ICIT CERTIFIED: In this paper, the researchers at IOActive, an ICIT Fellow Circle Member, offer three real-world scenarios involving serious vulnerabilities that affect the aviation, maritime, and military industries. It has been reviewed by ICIT researchers and is certified as an educational document. ICIT encourages stakeholders to read this paper and distribute it widely to share its contents.
This research comprehensively details three real-world scenarios involving serious vulnerabilities that affect the aviation, maritime, and military industries. The vulnerabilities include backdoors, insecure protocols, and network misconfigurations. This white paper elaborates the approach and technical details of these vulnerabilities, which could allow remote attackers, originated from the Internet, to take control of:
• Airborne SATCOM equipment on in-flight commercial aircrafts
• Earth Stations on Vessels, including Antennas
• Earth Stations used by the US Military in conflict zones
Hundreds of commercial airplanes from airlines such as Southwest, Norwegian, and Icelandair were found to be affected by these issues. Today, it is still possible to find vessels that are exposed to the Internet, leaving them vulnerable to malicious attacks. Also, we are providing the evidences to demonstrate that Internet of Things (IoT) malware was found actively trying to exploit exposed aircraft, as well as vessels that were already infected.

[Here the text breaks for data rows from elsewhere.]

(** A type made from the one resolved. *)
Lemma safe_wrap s0 N N1 N2 (m : T (option tyref * Z)) (f : tyref → T tyref) dims : N1 ≤ N2 →
  safe g s0 N m N1 (λ r, known r.1) →
  (∀ p s1, exists_in s1 p → safe g s1 N1 (f p) N2 (λ q, known (Some q))) →
  safe g s0 N (r ← m; match r.1 with
                      | None => mret (None, dims)
                      | Some inner => p ← f inner; mret (Some p, r.2)
                      end) N2 (λ r, known r.1).
Proof.
  intros HN Hm Hf. eapply safe_bind; [done|]. intros r s1 _ _ Hr. destruct r.1 as [p|] eqn:E.
  - eapply safe_bind; [apply Hf; by apply Hr|]. intros q s2 _ _ Hq. by apply safe_pair.
  - apply safe_pair; [done|apply known_None].
Qed.

Lemma resolveSpec_safe ts : spec_safe ts.
Proof.
  induction ts as [ts IH] using typeSpec_children_ind. intros dims s0 N HN Hf.
  destruct ts as [t|t|t|t|d t|t err|ps r|t|k v|t|l|n l|n| |n|x]; cbn [spec_children] in IH;
    cbn [resolveSpec levels] in *.
  - inversion_clear IH as [|? ? Ht _]. eapply (safe_wrap _ _ (N + levels t)); [lia|apply Ht; lia|].
    intros p s1 Hp. replace (N + S (levels t)) with (S (N + levels t)) by lia. by apply safe_volatile.
  - by apply safe_at_dims, safe_named.
  - inversion_clear IH as [|? ? Ht _]. destruct (is_auto t); [by apply safe_at_dims, safe_failS; lia|].
    eapply safe_wrap; [done|by apply Ht|]. intros p s1 Hp. apply safe_pointer; [lia|done].
  - apply safe_at_dims, safe_failS. lia.
  - inversion_clear IH as [|? ? Ht _]. eapply safe_bind; [apply safe_checkDim|]. intros b s1 _ _ _.
    destruct b; [by apply Ht|]. apply safe_pair; [lia|apply known_None].
  - inversion_clear IH as [|? ? Ht Herr]. apply safe_at_dims.
    eapply safe_bind; [apply spec_arg; [done|lia..]|]. intros i s1 Hg _ Hi.
    destruct i as [inner|]; [|by apply (safe_up _ _ (N + levels t) (N + levels t)); [lia|apply safe_ret_known]].
    set (m := match err with Some e => levels e | None => 0 end) in *.
    replace (N + S (levels t + m)) with (S (N + levels t + m)) by lia.
    eapply (safe_bind _ _ _ (N + levels t + m) _ _ _ known).
    + subst m. destruct err as [e|].
      * inversion_clear Herr as [|? ? He _]. apply spec_arg; [done|lia..].
      * apply (safe_up _ _ (N + levels t) (N + levels t)); [lia|apply safe_lookup].
    + intros e s2 Hg2 _ He. apply safe_fallible; [lia| |done].
      eapply exists_grows; [done|]. by apply Hi.
  - apply Forall_app in IH as [Hps Hr]. inversion_clear Hr as [|? ? Ht _]. apply safe_at_dims.
    eapply safe_bind; [apply spec_arg; [done|lia..]|]. intros rt s1 Hg _ Hrt. destruct rt as [rt|].
    + eapply safe_bind.
      { apply (safe_all (λ _, True) (λ _ _ _ _, I) (rs 0) levels); [|done|lia..].
        eapply Forall_impl; [exact Hps|]. intros t Hp ? ? _. apply Hp. }
      intros qs s2 Hg2 _ Hqs. rewrite <-Nat.add_assoc. apply safe_all_some; [done|]. intros l' ->.
      apply safe_some, safe_function; [lia|eapply exists_grows; [done|by apply Hrt]|]. by intros; eapply Hqs.
    + apply (safe_up _ _ (N + levels r) (N + levels r)); [lia|]. by apply safe_ret_known.
  - inversion_clear IH as [|? ? Ht _]. apply safe_at_dims. rewrite Nat.add_succ_r.
    apply safe_collection1; [lia..|by apply spec_arg].
  - inversion_clear IH as [|? ? Hk Hv']. inversion_clear Hv' as [|? ? Hv _]. apply safe_at_dims.
    rewrite Nat.add_succ_r, Nat.add_assoc. apply safe_collection2; [lia..|by apply spec_arg|by apply spec_arg].
  - inversion_clear IH as [|? ? Ht _]. apply safe_at_dims. rewrite Nat.add_succ_r.
    apply safe_collection1; [lia..|by apply spec_arg].
  - apply safe_at_dims. destruct (_ <? _); [apply safe_failS; lia|]. eapply safe_bind.
    { apply (safe_all (λ _, True) (λ _ _ _ _, I) (rs 0) levels); [|done|lia..].
      eapply Forall_impl; [exact IH|]. intros t Hp ? ? _. apply Hp. }
    intros qs s2 Hg2 _ Hqs. apply safe_all_some; [done|]. intros l' ->.
    apply (safe_tupleType g fuel); [lia..|]. by intros; eapply Hqs.
  - apply safe_at_dims. destruct (_ =? _); [apply safe_failS; lia|]. eapply safe_bind.
    { apply (safe_all (λ _, True) (λ _ _ _ _, I) (rs 0) levels); [|done|lia..].
      eapply Forall_impl; [exact IH|]. intros t Hp ? ? _. apply Hp. }
    intros qs s2 Hg2 _ Hqs. apply safe_all_some; [lia|]. intros l' ->.
    replace (N + S (sum_list_with levels l + L)) with (S (N + sum_list_with levels l + L)) by lia.
    apply safe_generic; [lia|]. by intros; eapply Hqs.
  - by apply safe_at_dims, safe_named.
  - apply safe_pair; [lia|apply known_None].
  - by apply safe_at_dims, safe_named.
  - apply safe_at_dims. apply (safe_up _ _ N N); [lia|]. apply safe_self.
Qed.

A numerical analysis of the potential Radio-Frequency (RF) hazards derived from vulnerable SATCOM devices is also provided. These results will be compared with the
High Intensity Radiated Fields (HIRF) regulations used in the aviation and maritime industry, demonstrating cyber-physical attacks with impacts on satellites and safety
implications for vessels and ships.
Finally, the responsible disclosure process that occurred in such a sensitive and complex scenario will be covered in detail.